(Stored data entries)
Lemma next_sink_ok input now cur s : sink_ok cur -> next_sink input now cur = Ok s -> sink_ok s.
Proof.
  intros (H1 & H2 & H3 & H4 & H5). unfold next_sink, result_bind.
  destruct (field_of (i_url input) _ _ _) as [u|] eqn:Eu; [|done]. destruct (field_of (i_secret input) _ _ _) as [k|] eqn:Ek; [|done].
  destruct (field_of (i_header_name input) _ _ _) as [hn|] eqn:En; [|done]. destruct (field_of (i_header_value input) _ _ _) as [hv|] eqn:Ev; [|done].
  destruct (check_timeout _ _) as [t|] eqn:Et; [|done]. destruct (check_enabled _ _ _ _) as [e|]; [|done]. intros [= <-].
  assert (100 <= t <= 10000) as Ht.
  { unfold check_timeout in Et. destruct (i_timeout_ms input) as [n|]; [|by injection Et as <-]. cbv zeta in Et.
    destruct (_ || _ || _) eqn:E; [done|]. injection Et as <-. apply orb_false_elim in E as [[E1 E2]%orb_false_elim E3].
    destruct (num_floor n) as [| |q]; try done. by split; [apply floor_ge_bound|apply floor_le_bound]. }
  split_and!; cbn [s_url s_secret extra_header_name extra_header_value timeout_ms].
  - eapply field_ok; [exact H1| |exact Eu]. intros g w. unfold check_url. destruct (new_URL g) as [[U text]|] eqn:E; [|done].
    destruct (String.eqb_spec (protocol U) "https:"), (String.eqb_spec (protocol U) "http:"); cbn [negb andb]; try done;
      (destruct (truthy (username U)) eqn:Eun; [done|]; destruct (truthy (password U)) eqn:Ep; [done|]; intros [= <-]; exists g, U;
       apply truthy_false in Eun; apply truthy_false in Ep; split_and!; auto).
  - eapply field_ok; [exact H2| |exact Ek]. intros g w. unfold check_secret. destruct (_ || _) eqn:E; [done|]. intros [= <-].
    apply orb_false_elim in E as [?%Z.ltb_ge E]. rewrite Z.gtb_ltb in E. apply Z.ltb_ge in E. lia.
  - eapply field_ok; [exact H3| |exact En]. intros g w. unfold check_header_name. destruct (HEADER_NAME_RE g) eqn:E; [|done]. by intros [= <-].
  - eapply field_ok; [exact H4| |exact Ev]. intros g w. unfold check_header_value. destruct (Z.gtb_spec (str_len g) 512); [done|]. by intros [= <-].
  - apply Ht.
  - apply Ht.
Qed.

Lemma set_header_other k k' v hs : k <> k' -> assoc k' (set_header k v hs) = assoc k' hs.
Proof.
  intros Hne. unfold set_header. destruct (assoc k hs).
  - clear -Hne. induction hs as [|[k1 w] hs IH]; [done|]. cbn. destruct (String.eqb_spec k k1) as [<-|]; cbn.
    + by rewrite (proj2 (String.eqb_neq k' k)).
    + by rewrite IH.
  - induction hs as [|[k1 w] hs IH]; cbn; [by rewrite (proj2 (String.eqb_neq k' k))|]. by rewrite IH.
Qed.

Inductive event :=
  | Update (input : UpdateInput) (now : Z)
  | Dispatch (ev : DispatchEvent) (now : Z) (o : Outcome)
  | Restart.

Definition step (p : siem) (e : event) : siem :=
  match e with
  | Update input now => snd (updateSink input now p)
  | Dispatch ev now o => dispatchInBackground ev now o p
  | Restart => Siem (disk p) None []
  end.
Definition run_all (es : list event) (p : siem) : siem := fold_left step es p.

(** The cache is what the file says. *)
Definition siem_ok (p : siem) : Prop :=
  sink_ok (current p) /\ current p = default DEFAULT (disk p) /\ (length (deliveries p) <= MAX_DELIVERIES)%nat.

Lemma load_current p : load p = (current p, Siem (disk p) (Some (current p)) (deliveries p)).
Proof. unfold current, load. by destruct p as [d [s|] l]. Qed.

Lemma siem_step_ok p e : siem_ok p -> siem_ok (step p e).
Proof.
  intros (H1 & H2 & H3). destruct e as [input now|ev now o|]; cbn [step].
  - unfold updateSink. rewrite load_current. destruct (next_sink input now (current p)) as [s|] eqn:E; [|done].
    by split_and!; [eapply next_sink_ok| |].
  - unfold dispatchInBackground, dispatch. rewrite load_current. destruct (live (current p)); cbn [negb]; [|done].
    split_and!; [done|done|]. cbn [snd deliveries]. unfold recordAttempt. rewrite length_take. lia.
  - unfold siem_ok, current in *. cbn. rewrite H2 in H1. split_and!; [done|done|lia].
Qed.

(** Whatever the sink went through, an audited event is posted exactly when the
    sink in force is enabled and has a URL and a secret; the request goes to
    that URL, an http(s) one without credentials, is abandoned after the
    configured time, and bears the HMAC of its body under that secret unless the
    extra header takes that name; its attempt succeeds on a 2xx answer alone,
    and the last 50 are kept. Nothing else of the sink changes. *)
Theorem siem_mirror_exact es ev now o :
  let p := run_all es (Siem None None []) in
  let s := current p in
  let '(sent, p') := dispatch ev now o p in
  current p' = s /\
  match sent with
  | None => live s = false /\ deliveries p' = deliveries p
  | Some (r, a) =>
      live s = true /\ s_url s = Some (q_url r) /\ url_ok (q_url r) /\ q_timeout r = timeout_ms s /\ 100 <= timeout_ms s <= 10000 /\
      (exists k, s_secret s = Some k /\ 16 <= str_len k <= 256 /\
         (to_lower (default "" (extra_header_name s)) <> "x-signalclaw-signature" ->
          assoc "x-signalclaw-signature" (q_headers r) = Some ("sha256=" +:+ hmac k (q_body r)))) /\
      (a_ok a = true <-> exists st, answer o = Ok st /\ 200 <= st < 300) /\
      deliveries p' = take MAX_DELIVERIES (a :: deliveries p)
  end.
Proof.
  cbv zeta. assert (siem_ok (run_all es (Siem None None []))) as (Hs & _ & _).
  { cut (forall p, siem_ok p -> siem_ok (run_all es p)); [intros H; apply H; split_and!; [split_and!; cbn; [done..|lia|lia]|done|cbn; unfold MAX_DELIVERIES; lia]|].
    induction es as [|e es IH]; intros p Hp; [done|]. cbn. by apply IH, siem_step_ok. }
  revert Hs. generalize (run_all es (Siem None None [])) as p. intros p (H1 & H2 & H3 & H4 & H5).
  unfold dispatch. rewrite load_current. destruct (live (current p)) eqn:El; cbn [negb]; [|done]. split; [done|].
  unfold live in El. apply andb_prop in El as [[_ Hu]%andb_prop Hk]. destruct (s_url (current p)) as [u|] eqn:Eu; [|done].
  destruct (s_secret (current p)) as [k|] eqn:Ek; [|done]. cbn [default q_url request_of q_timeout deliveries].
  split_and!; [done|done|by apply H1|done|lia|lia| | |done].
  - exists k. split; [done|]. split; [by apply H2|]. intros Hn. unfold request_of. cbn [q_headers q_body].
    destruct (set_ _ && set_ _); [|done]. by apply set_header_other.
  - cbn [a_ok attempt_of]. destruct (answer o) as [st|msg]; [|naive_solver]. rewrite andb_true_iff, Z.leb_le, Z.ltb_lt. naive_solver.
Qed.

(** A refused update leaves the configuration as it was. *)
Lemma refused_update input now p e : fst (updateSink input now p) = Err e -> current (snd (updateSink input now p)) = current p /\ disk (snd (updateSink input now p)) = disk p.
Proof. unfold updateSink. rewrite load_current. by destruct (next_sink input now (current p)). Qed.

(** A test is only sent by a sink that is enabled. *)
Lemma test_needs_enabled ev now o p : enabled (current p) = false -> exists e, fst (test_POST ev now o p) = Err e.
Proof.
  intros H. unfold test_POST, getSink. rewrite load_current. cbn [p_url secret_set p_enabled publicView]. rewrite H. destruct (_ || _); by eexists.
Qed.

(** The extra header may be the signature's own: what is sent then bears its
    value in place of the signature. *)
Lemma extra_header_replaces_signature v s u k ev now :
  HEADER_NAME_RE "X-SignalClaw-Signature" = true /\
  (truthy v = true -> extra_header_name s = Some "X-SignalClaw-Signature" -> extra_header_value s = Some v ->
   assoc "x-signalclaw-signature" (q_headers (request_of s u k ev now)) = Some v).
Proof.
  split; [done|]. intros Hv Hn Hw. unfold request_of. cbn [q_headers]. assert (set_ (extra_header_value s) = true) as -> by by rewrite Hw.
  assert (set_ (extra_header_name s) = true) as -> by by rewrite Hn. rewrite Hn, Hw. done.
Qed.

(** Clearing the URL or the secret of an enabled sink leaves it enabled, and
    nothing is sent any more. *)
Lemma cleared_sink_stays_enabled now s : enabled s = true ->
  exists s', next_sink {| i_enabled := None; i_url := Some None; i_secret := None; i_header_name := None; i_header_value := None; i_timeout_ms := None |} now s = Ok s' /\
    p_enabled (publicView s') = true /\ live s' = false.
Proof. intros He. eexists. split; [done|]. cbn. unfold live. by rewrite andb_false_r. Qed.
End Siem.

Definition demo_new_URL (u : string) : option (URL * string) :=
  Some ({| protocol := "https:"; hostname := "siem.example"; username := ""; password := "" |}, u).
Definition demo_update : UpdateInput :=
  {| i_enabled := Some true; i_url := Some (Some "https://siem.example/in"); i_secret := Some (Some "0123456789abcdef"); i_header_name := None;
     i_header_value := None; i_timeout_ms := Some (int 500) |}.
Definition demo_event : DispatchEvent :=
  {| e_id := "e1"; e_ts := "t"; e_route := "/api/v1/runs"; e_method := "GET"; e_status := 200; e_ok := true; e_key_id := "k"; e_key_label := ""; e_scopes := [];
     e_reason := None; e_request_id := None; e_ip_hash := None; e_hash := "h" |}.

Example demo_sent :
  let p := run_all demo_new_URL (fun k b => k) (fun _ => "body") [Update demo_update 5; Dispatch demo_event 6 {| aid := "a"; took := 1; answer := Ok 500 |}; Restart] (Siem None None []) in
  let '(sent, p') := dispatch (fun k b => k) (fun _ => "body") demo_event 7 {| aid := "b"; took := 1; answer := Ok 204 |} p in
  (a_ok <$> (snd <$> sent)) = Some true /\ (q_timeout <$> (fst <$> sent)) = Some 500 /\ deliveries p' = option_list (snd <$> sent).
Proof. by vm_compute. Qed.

= About this task =
In the data above, start at the line that has "Definition demo_new_URL (u", stop after the line that has "Definition demo_event : DispatchEvent", and print every line in between exactly as it stands.

= Solution to this exercise =
Definition demo_new_URL (u : string) : option (URL * string) :=
  Some ({| protocol := "https:"; hostname := "siem.example"; username := ""; password := "" |}, u).
Definition demo_update : UpdateInput :=
  {| i_enabled := Some true; i_url := Some (Some "https://siem.example/in"); i_secret := Some (Some "0123456789abcdef"); i_header_name := None;
     i_header_value := None; i_timeout_ms := Some (int 500) |}.
Definition demo_event : DispatchEvent :=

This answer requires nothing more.